Understanding HLA-E biology to advance therapeutic targeting in cancer

T-cell based immunotherapies targeting MHC-Ia-restricted peptides are often compromised by MHC-Ia down-regulation or by mutations within peptides. Although originally reported to present conserved MHC-Ia leader sequences to convey cellular health to NK cells, recent evidence from simian immunodeficiency virus /rhesus macaque CMV-driven vaccines showcase the protective role of MHC-E-restricted T cells targeting remarkably sequence-diverse peptides. Pathogen-specific HLA-E-restricted CD8+ T cells have also been identified in humans. As near monomorphic and resistant to down-regulation, MHC-E (HLA-E In humans) offers a promising universal target. HLA-E displays many unusual qualities that require interrogation prior to immunotherapeutic targeting.
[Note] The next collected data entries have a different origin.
(** * OrgQ_HN: nuclei counts and marker colocalization per organoid image

    A shallow embedding of the Python (Jython) macro [OrgQ_HN.py]: the pixel
    calibration read from the XML metadata, the resolution of the lower-bound
    thresholds, the construction of the per-image [summary] dictionary with
    its [fieldnames], the loop over the particles of the nuclei channel and
    the row appended to the batch CSV file; then the names of the image
    files ([rreplace]), the threshold table ([getThresholds]) and the loops
    of the main script over the sub-folders and their files.

    Python floats are IEEE binary64 numbers and are embedded as Rocq's
    primitive floats; Python ints are [Z]; a [dict] with string keys is a
    [gmap string _]; a list used as an array is a [list] with stdpp's lookup;
    an uncaught exception is the [Raise] case of [result]. What ImageJ
    measures on the images is an input of the model ([imagej]). *)

From Stdlib Require Import ZArith Floats Ascii.
From stdpp Require Import gmap strings list fin_maps pretty sorting.

Set Warnings "-inexact-float".

(** ** Python values, exceptions and the exception monad *)

Inductive pyval : Type :=
  | PyNone
  | PyInt (n : Z)
  | PyFloat (f : float)
  | PyStr (s : string).

Inductive exn : Type :=
  | KeyError
  | IndexError
  | TypeError
  | NameError
  | ValueError
  | ZeroDivisionError
  | OverflowError
  | ParseError.

Inductive result (A : Type) : Type :=
  | Ok (a : A)
  | Raise (e : exn).
Arguments Ok {A} a.
Arguments Raise {A} e.

#[export] Instance result_ret : MRet result := fun A a => Ok a.
#[export] Instance result_bind : MBind result := fun A B f r =>
  match r with
  | Ok a => f a
  | Raise e => Raise e
  end.

(** [d[k]] on a dict and [l[i]] on a list, with the exception Python raises. *)
Definition dict_get {V : Type} (d : gmap string V) (k : string) : result V :=
  match d !! k with
  | Some v => Ok v
  | None => Raise KeyError
  end.

Definition list_get {V : Type} (l : list V) (i : nat) : result V :=
  match l !! i with
  | Some v => Ok v
  | None => Raise IndexError
  end.

(** [l[i] = v]: an index out of range raises, where stdpp's insert would
    leave the list as it is. *)
Definition list_set {V : Type} (l : list V) (i : nat) (v : V) : result (list V) :=
  if decide (i < length l) then Ok (<[i := v]> l) else Raise IndexError.

(** The float a Python int is converted to when it meets a float in a
    comparison or a division (exact below 2^53, which covers the thresholds
    and the counts of this program). *)
Definition float_of_Z (z : Z) : float :=
  if (z <? 0)%Z then (- of_uint63 (Uint63.of_Z (- z)))%float
  else of_uint63 (Uint63.of_Z z).

(** The conversion of a Python int of any size to a float, as the division
    of a float by an int performs it: the float nearest to the int, ties to
    even, and [OverflowError] for an int beyond the range of the floats. *)
Definition float_of_int (n : Z) : result float :=
  let f := SF2Prim (binary_normalize prec emax n 0 false) in
  if PrimFloat.is_infinity f then Raise OverflowError else Ok f.

(** ** [int(s)] on a string

    Surrounding whitespace is dropped, one sign is allowed, and what is left
    must be a non-empty run of decimal digits; anything else is a
    [ValueError]. *)

Fixpoint lstrip (s : string) : string :=
  match s with
  | String c r => if Ascii.is_space c then lstrip r else s
  | EmptyString => EmptyString
  end.

Definition strip (s : string) : string :=
  String.rev (lstrip (String.rev (lstrip s))).

Fixpoint digits (acc : Z) (s : string) : option Z :=
  match s with
  | EmptyString => Some acc
  | String c r =>
      match Ascii.is_nat c with
      | Some d => digits (10 * acc + Z.of_nat d) r
      | None => None
      end
  end.

Definition unsigned_digits (s : string) : option Z :=
  match s with
  | EmptyString => None
  | _ => digits 0 s
  end.

Definition py_int (s : string) : result Z :=
  let parsed :=
    match strip s with
    | String c r =>
        if Ascii.eqb c "-"%char then Z.opp <$> unsigned_digits r
        else if Ascii.eqb c "+"%char then unsigned_digits r
        else unsigned_digits (String c r)
    | EmptyString => None
    end in
  match parsed with
  | Some n => Ok n
  | None => Raise ValueError
  end.

(** ** Loops

    [for a in l: body] over a state that the body updates; the first
    exception ends the loop. [for_enumerate] is the same loop over
    [enumerate(l)], with the running index. *)
Fixpoint for_each {A St : Type} (body : A -> St -> result St) (l : list A)
    (s : St) : result St :=
  match l with
  | [] => Ok s
  | a :: rest => s' ← body a s; for_each body rest s'
  end.

Fixpoint for_enumerate {A St : Type} (body : nat -> A -> St -> result St)
    (z : nat) (l : list A) (s : St) : result St :=
  match l with
  | [] => Ok s
  | a :: rest => s' ← body z a s; for_enumerate body (S z) rest s'
  end.

(** ** Calibration: the pixel length in microns (lines 113-129) *)

Module Calibration.

(** A file of the directory whose name ends in [.xml]: either
    [ET.parse] rejects it, or it yields the attribute dictionaries of its
    [DimensionDescription] elements in document order. *)
Inductive xml_file : Type :=
  | NotXml
  | Xml (dimensions : list (gmap string string)).

Definition default_pixel_length : float := 0.877017%float.

Section Resolver.
(** [float(s)] on a string, a builtin taken as given. *)
Variable py_float : string -> result float.

(** The body of [for dimensions in root.iter('DimensionDescription')]:
    it assigns [num_pixels] and [length], both unbound before the first
    iteration. *)
Definition read_dimension (attrib : gmap string string)
    : result (Z * float) :=
  n ← dict_get attrib "NumberOfElements";
  num_pixels ← py_int n;
  unit ← dict_get attrib "Unit";
  l ← dict_get attrib "Length";
  len ← py_float l;
  if String.eqb unit "m"
  then Ok (num_pixels, (len * 1000000)%float)
  else Ok (num_pixels, len).

Fixpoint read_dimensions (dims : list (gmap string string))
    (bound : option (Z * float)) : result (option (Z * float)) :=
  match dims with
  | [] => Ok bound
  | attrib :: rest =>
      b ← read_dimension attrib;
      read_dimensions rest (Some b)
  end.

Definition pixel_length (file_list : list xml_file) : result float :=
  match file_list with
  | [] => Ok default_pixel_length
  | NotXml :: _ => Raise ParseError
  | Xml dims :: _ =>
      bound ← read_dimensions dims None;
      match bound with
      | None => Raise NameError
      | Some (num_pixels, len) =>
          if (num_pixels =? 0)%Z then Raise ZeroDivisionError
          else
            divisor ← float_of_int num_pixels;
            Ok (len / divisor)%float
      end
  end.
End Resolver.
(** *** Signs *)

Lemma mul_Nonneg x c :
  Nonneg x -> Nonneg c -> is_nan (x * c) = false -> Nonneg (x * c).
Proof.
  unfold Nonneg. rewrite is_nan_false, mul_spec.
  intros. apply SFmul_sign; auto using Prim2SF_valid.
Qed.

Lemma add_Nonneg x c : Nonneg x -> Nonneg c -> Nonneg (x + c).
Proof.
  unfold Nonneg. rewrite add_spec.
  intros. apply SFadd_sign; auto using Prim2SF_valid.
Qed.

Lemma div_Nonneg x c :
  Nonneg x -> Nonneg c -> is_nan (x / c) = false -> Nonneg (x / c).
Proof.
  unfold Nonneg. rewrite is_nan_false, div_spec.
  intros. apply SFdiv_sign; auto using Prim2SF_valid.
Qed.

Lemma square_Nonneg x : is_nan x = false -> Nonneg (x * x).
Proof.
  unfold Nonneg. rewrite is_nan_false, mul_spec.
  intros. apply SFmul_square_sign; auto using Prim2SF_valid.
Qed.

(** *** Values of finite operations *)

Lemma mul_fval x c :
  Fin x -> Fin c ->
  Nonneg (x * c)
  /\ fval (x * c) = Z.min (round_int (fval x * fval c) (2 ^ 1074)) INF.
Proof.
  unfold Fin, Nonneg, fval. rewrite mul_spec.
  intros. apply SFmul_nn; auto using Prim2SF_valid.
Qed.

Lemma add_fval x c :
  Fin x -> Fin c ->
  Nonneg (x + c)
  /\ fval (x + c) = Z.min (round_int (fval x + fval c) 1) INF.
Proof.
  unfold Fin, Nonneg, fval. rewrite add_spec.
  intros. apply SFadd_nn; auto using Prim2SF_valid.
Qed.

Lemma div_fval x c :
  Fin x -> Fin c -> 0 < fval c ->
  Nonneg (x / c)
  /\ fval (x / c) = Z.min (round_int (fval x * 2 ^ 1074) (fval c)) INF.
Proof.
  unfold Fin, Nonneg, fval. rewrite div_spec.
  intros. apply SFdiv_nn; auto using Prim2SF_valid.
Qed.

(** *** Monotonicity *)

(** The result of an operation is [Infinity]. *)
Definition is_inf (x : float) : Prop := Prim2SF x = S754_infinity false.

Lemma is_inf_fval x : is_inf x -> Nonneg x /\ fval x = INF.
Proof. unfold is_inf, Nonneg, fval. intros ->. split; reflexivity. Qed.

Lemma inf_of_fval x : Nonneg x -> INF <= fval x -> is_inf x.
Proof.
  intros Hn Hv. destruct (Nonneg_cases x Hn) as [H | H]; [| exact H].
  apply Fin_fval in H. lia.
Qed.

Lemma mul_mono x x' c c' :
  Nonneg x -> Nonneg x' -> Nonneg c -> Nonneg c' ->
  fval x <= fval x' -> fval c <= fval c' ->
  is_nan (x * c) = false -> is_nan (x' * c') = false ->
  fval (x * c) <= fval (x' * c').
Proof.
  intros Hx Hx' Hc Hc' Lx Lc Nn Nn'.
  pose proof (fval_range x) as Rx. pose proof (fval_range c) as Rc.
  destruct (Nonneg_cases x' Hx') as [Fx' | Ix'];
  destruct (Nonneg_cases c' Hc') as [Fc' | Ic'].
  - pose proof (Fin_fval _ Fx'). pose proof (Fin_fval _ Fc').
    assert (Fx : Fin x) by (apply Fin_lt_INF; [assumption | lia]).
    assert (Fc : Fin c) by (apply Fin_lt_INF; [assumption | lia]).
    destruct (mul_fval x c Fx Fc) as [_ ->].
    destruct (mul_fval x' c' Fx' Fc') as [_ ->].
    apply min_INF_mono. apply round_int_mono.
    + apply Z.mul_nonneg_nonneg; lia.
    + apply pow2_pos; lia.
    + apply pow2_pos; lia.
    + apply Z.mul_le_mono_nonneg_r; [apply Z.lt_le_incl, pow2_pos; lia |].
      apply Z.mul_le_mono_nonneg; lia.
  - assert (is_inf (x' * c')).
    { apply is_nan_false in Nn'. unfold is_inf. rewrite mul_spec in *.
      unfold Fin in Fx'. rewrite Ic' in *.
      destruct (Prim2SF x') as [[] | [] | | [] m e]; cbn in *; try contradiction;
        congruence. }
    apply is_inf_fval in H. destruct H as [_ ->]. apply fval_range.
  - assert (is_inf (x' * c')).
    { apply is_nan_false in Nn'. unfold is_inf. rewrite mul_spec in *.
      unfold Fin in Fc'. rewrite Ix' in *.
      destruct (Prim2SF c') as [[] | [] | | [] m e]; cbn in *; try contradiction;
        congruence. }
    apply is_inf_fval in H. destruct H as [_ ->]. apply fval_range.
  - assert (is_inf (x' * c')).
    { unfold is_inf. rewrite mul_spec, Ix', Ic'. reflexivity. }
    apply is_inf_fval in H. destruct H as [_ ->]. apply fval_range.
Qed.

Lemma add_mono x x' c c' :
  Nonneg x -> Nonneg x' -> Nonneg c -> Nonneg c' ->
  fval x <= fval x' -> fval c <= fval c' ->
  fval (x + c) <= fval (x' + c').
Proof.
  intros Hx Hx' Hc Hc' Lx Lc.
  pose proof (fval_range x) as Rx. pose proof (fval_range c) as Rc.
  destruct (Nonneg_cases x' Hx') as [Fx' | Ix'];
  destruct (Nonneg_cases c' Hc') as [Fc' | Ic'].
  - pose proof (Fin_fval _ Fx'). pose proof (Fin_fval _ Fc').
    assert (Fx : Fin x) by (apply Fin_lt_INF; [assumption | lia]).
    assert (Fc : Fin c) by (apply Fin_lt_INF; [assumption | lia]).
    destruct (add_fval x c Fx Fc) as [_ ->].
    destruct (add_fval x' c' Fx' Fc') as [_ ->].
    apply min_INF_mono. apply round_int_mono; lia.
  - assert (is_inf (x' + c')).
    { unfold is_inf. rewrite add_spec. unfold Fin in Fx'. rewrite Ic'.
      destruct (Prim2SF x') as [[] | [] | | [] m e]; cbn in *; try contradiction;
        reflexivity. }
    apply is_inf_fval in H. destruct H as [_ ->]. apply fval_range.
  - assert (is_inf (x' + c')).
    { unfold is_inf. rewrite add_spec. unfold Fin in Fc'. rewrite Ix'.
      destruct (Prim2SF c') as [[] | [] | | [] m e]; cbn in *; try contradiction;
        reflexivity. }
    apply is_inf_fval in H. destruct H as [_ ->]. apply fval_range.
  - assert (is_inf (x' + c')).
    { unfold is_inf. rewrite add_spec, Ix', Ic'. reflexivity. }
    apply is_inf_fval in H. destruct H as [_ ->]. apply fval_range.
Qed.

Lemma div_mono x x' c c' :
  Nonneg x -> Nonneg x' -> Nonneg c -> Nonneg c' ->
  fval x <= fval x' -> fval c' <= fval c ->
  is_nan (x / c) = false -> is_nan (x' / c') = false ->
  fval (x / c) <= fval (x' / c').
Proof.
  intros Hx Hx' Hc Hc' Lx Lc Nn Nn'.
  pose proof (fval_range x) as Rx. pose proof (fval_range c') as Rc'.
  destruct (Nonneg_cases x' Hx') as [Fx' | Ix'].
  - pose proof (Fin_fval _ Fx').
    assert (Fx : Fin x) by (apply Fin_lt_INF; [assumption | lia]).
    destruct (Nonneg_cases c Hc) as [Fc | Ic].
    + pose proof (Fin_fval _ Fc).
      assert (Fc' : Fin c') by (apply Fin_lt_INF; [assumption | lia]).
      destruct (Z.eq_dec (fval c') 0) as [Z0 | NZ].
      * (* division by zero *)
        assert (is_inf (x' / c')).
        { apply is_nan_false in Nn'. unfold is_inf. rewrite div_spec in *.
          unfold Fin, fval in *.
          pose proof (Prim2SF_valid c') as Vc'.
          destruct (Prim2SF c') as [[] | [] | | [] mc ec]; cbn [finite_nn] in Fc';
            try contradiction.
          - destruct (Prim2SF x') as [[] | [] | | [] m e]; cbn in *;
              try contradiction; congruence.
          - pose proof (ival_finite_bounds _ _ _ Vc'). lia. }
        apply is_inf_fval in H1. destruct H1 as [_ ->]. apply fval_range.
      * destruct (div_fval x c Fx Fc ltac:(lia)) as [_ ->].
        destruct (div_fval x' c' Fx' Fc' ltac:(lia)) as [_ ->].
        apply min_INF_mono.
        pose proof (pow2_pos 1074 ltac:(lia)).
        assert (fval x * fval c' <= fval x' * fval c)
          by (apply Z.mul_le_mono_nonneg; lia).
        apply round_int_mono; [apply Z.mul_nonneg_nonneg; lia | lia | lia |].
        replace (fval x * 2 ^ 1074 * fval c')
          with (2 ^ 1074 * (fval x * fval c')) by ring.
        replace (fval x' * 2 ^ 1074 * fval c)
          with (2 ^ 1074 * (fval x' * fval c)) by ring.
        apply Z.mul_le_mono_nonneg_l; lia.
    + (* a finite number divided by Infinity is zero *)
      assert (fval (x / c) = 0).
      { unfold fval. rewrite div_spec, Ic. unfold Fin in Fx.
        destruct (Prim2SF x) as [[] | [] | | [] m e]; cbn in *; try contradiction;
          reflexivity. }
      rewrite H0. apply fval_range.
  - assert (is_inf (x' / c')).
    { apply is_nan_false in Nn'. unfold is_inf. rewrite div_spec in *.
      rewrite Ix' in *. unfold Nonneg in Hc'.
      destruct (Prim2SF c') as [[] | [] | | [] m e]; cbn in *; try contradiction;
        try discriminate; congruence. }
    apply is_inf_fval in H. destruct H as [_ ->]. apply fval_range.
Qed.
(** Neither the case of the query's letters nor blanks around it change what
    a search gives on either screen. *)
Theorem search_ignores_case_and_padding
  (data : list CanonicalRecord) (search w1 w2 : string) :
  blank w1 → blank w2 →
  TableScreen_filtered data (w1 +:+ toLowerCase search +:+ w2)
  = TableScreen_filtered data search ∧
  MapScreen_filtered data (w1 +:+ toLowerCase search +:+ w2)
  = MapScreen_filtered data search.
Proof.
  intros H1 H2.
  assert (toLowerCase (trim (w1 +:+ toLowerCase search +:+ w2))
          = toLowerCase (trim search)) as Hq.
  { by rewrite trim_padded, trim_toLowerCase, toLowerCase_idemp. }
  unfold MapScreen_filtered, TableScreen_filtered. by rewrite Hq.
Qed.

(** ** After an import *)

Lemma TableScreen_filtered_sublist (data l : list CanonicalRecord) (search : string) :
  TableScreen_filtered data search = Ok l → l `sublist_of` data.
Proof.
  intros ->%TableScreen_filtered_inv.
  induction data as [|r data IH]; simpl; [constructor|].
  case_match; [by apply sublist_skip|by apply sublist_cons].
Qed.

Lemma MapScreen_filtered_sublist (data l : list CanonicalRecord) (search : string) :
  MapScreen_filtered data search = Ok l → l `sublist_of` MapScreen_geocoded data.
Proof. apply (TableScreen_filtered_sublist (MapScreen_geocoded data)). Qed.

(** A sheet of text cells can be searched with any query on both screens:
    neither search throws. *)
Theorem text_sheet_search_returns (rows : list RawRow) (search : string) :
  Forall textRow rows →
  ∃ lt, TableScreen_filtered (cleaned rows) search = Ok lt ∧
        MapScreen_filtered (cleaned rows) search = Ok (MapScreen_geocoded lt).
Proof.
  intros Hrows%cleaned_searchable.
  eexists. split; [by apply TableScreen_filtered_Ok|].
  apply MapScreen_filtered_of_table. by apply TableScreen_filtered_Ok.
Qed.
Lemma rms_file_returns_witness :
  exists out,
    rms_file [3; -4; 100] [4] = Ret out /\
    length out = 3%nat /\
    (forall i, (i < 3)%nat ->
      out !! i = Some (Z.min 32767
                         (Z.sqrt ((sample_at [3; -4; 100] i * sample_at [3; -4; 100] i
                                   + sample_at [4] i * sample_at [4] i) / 2)))).
Proof.
  exact (rms_file_returns [3; -4; 100] [4] ltac:(solve_wf) ltac:(solve_wf)).
Defined.

(** X12. One round of the loop of [cmd/mix] (PadSamples, then the
    averaging loop) cannot panic: for any two waveforms it returns a
    waveform as long as the longer one, whose sample [i] is the mean of
    the two samples truncated toward zero, a sample missing in the
    shorter waveform counting as 0. *)
Theorem mix_file_returns (combined wave : waveform) :
  wf_waveform combined -> wf_waveform wave ->
  exists out,
    mix_file combined wave = Ret out /\
    length out = Nat.max (length combined) (length wave) /\
    (forall i, (i < Nat.max (length combined) (length wave))%nat ->
      out !! i = Some (Z.quot (sample_at combined i + sample_at wave i) 2)).
Proof.
  intros Hc Hw. rewrite mix_file_map by assumption.
  eexists. split; [reflexivity|]. split.
  - rewrite length_map, length_seq. reflexivity.
  - intros i Hi. rewrite (lookup_map_seq _ _ i Hi). reflexivity.
Qed.
(** * usgs-retrieval: site lookup, granule search and nearest-in-time matching

    A shallow embedding of [retrieval_utils.py] (and of the batch variant of
    [get_param_sites] in [modules/retrieval_utils_appeearsTest.py]).

    - Python [str] is [string] (ASCII text); [int] is [Z]; a [list] is a
      [list]; a dict with a fixed set of keys is a record; a key that the
      code tests for or defaults is an [option] field.
    - A raised exception is the [Raise] outcome of the [Exc] monad; a
      [print] and an HTTP request are events of a trace ([IO]).
    - The [pandas] module is the interface [Pandas]; the remote services
      answering [requests.get] and [requests.post] are the record [Remote].
      The [tqdm] progress bar only draws on the terminal and is left out.
    - The unbounded [while True] of [get_site_granules] takes fuel. *)

From Stdlib Require Import ZArith List String Ascii Bool Lia DecimalString.
Import ListNotations.

Local Open Scope string_scope.
Local Open Scope Z_scope.
Local Open Scope list_scope.

(** ** Exceptions and the two monads *)

Inductive exn : Type :=
| IndexError
| KeyError
| ValueError
| DateParseError.

Inductive Exc (A : Type) : Type :=
| Return (a : A)
| Raise (e : exn).
Arguments Return {A} a.
Arguments Raise {A} e.

Definition bind {A B : Type} (c : Exc A) (k : A -> Exc B) : Exc B :=
  match c with
  | Return a => k a
  | Raise e => Raise e
  end.

Declare Scope exc_scope.
Delimit Scope exc_scope with exc.
Notation "x <- c ;; k" := (bind c (fun x => k))
  (at level 100, c at next level, right associativity) : exc_scope.

(** A Python [for x in xs: body] whose body updates the loop state and may
    raise. *)
Fixpoint for_each {S A : Type} (body : S -> A -> Exc S) (xs : list A) (s : S)
  : Exc S :=
  match xs with
  | [] => Return s
  | x :: rest => bind (body s x) (for_each body rest)
  end.

(** ** Python string operations *)

Module Str.

Definition tab : ascii := Ascii.ascii_of_nat 9.
(** X3: a [stage] or [action] event applied while [processingState] is
    present records the named stage as [completed] exactly when the server
    said [complete] (stage events only) or the normalized total is 0, and
    as [running] otherwise; every other stage keeps its record, and outside
    [processingState] nothing changes. *)
Theorem stage_events_touch_one_stage
    {utils : Utils} {dateApi : DateApi} (w : World) (now : Z)
    (prev : ProcessingState) (event : PhotoSyncProgressEvent)
    (stage summary_ : string) (server_complete : bool) :
  processingState (store w) = Some prev ->
  (exists status_ processed_ total_,
     event = EvStage stage status_ processed_ total_ summary_ /\
     server_complete = String.eqb status_ "complete")
  \/ (exists index_ total_,
        event = EvAction stage index_ total_ summary_ /\
        server_complete = false) ->
  let w' := exec (handleProcessingEvent now event) w in
  exists (ps : ProcessingState) (st : StageState),
    w' = with_store (assign (store w) [f_processingState (Some ps)]) w /\
    stages ps !! stage = Some st /\
    (stage_status st = StageStatus.completed
     <-> server_complete = true \/ total st = 0) /\
    (stage_status st = StageStatus.running
     <-> server_complete = false /\ total st <> 0) /\
    (forall other, other <> stage ->
                   stages ps !! other = stages prev !! other) /\
    summary ps = summary_ /\
    dryRun ps = dryRun prev /\
    totals ps = totals prev /\
    completed ps = completed prev /\
    error ps = error prev /\
    latestLog ps = latestLog prev.
Proof.
  intros Hprev Hevent. cbv zeta.
  assert (Hshape : exists reported_processed reported_total,
    exec (handleProcessingEvent now event) w
    = with_store
        (assign (store w)
           [f_processingState
              (Some (stage_update prev stage server_complete
                       reported_processed reported_total summary_))]) w).
  { destruct Hevent as [(status_ & processed_ & total_ & -> & ->)
                       | (index_ & total_ & -> & ->)];
      eexists _, _; unfold_store; cbn; rewrite Hprev; reflexivity. }
  destruct Hshape as (rp & rt & ->).
  eexists _, _. split; [reflexivity |].
  unfold stage_update. cbn.
  rewrite lookup_insert_eq. split; [reflexivity |]. cbn.
  set (normalizedTotal := normalizeStageCount rt _).
  repeat split; try done.
  - destruct server_complete; [by left |]. cbn.
    destruct (Z.eqb_spec normalizedTotal 0); [by right | discriminate].
  - intros [-> | ->]; [reflexivity |]. by rewrite orb_true_r.
  - destruct server_complete; [discriminate | reflexivity].
  - destruct server_complete; [discriminate |]. cbn in *.
    destruct (Z.eqb_spec normalizedTotal 0); [discriminate | done].
  - intros [-> Hne]. cbn.
    destruct (Z.eqb_spec normalizedTotal 0); [done | reflexivity].
  - intros other Hother. by rewrite lookup_insert_ne.
Qed.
Through a highly collaborative and multi-disciplinary approach involving structural, biochemical/physical, immunopeptidomic and functional studies, we aim to (a) interrogate how atypical peptides that do not register as MHC-E binders in vitro elicit T cell responses in vivo -how do they bind MHC-E could unknown compounds facilitate their binding (b) explore how modest binding peptides that generate unusual MHC-E conformations impact T cell recognition (c) interrogate the co-stimulatory requirements of MHC-E-restricted T cells which likely differ to MHC-Ia-restricted T cells and (d) develop new antigen discovery strategies to capture weak MHC-E binding epitope that are under-represented using current methods. The answers provided should inform therapeutic design.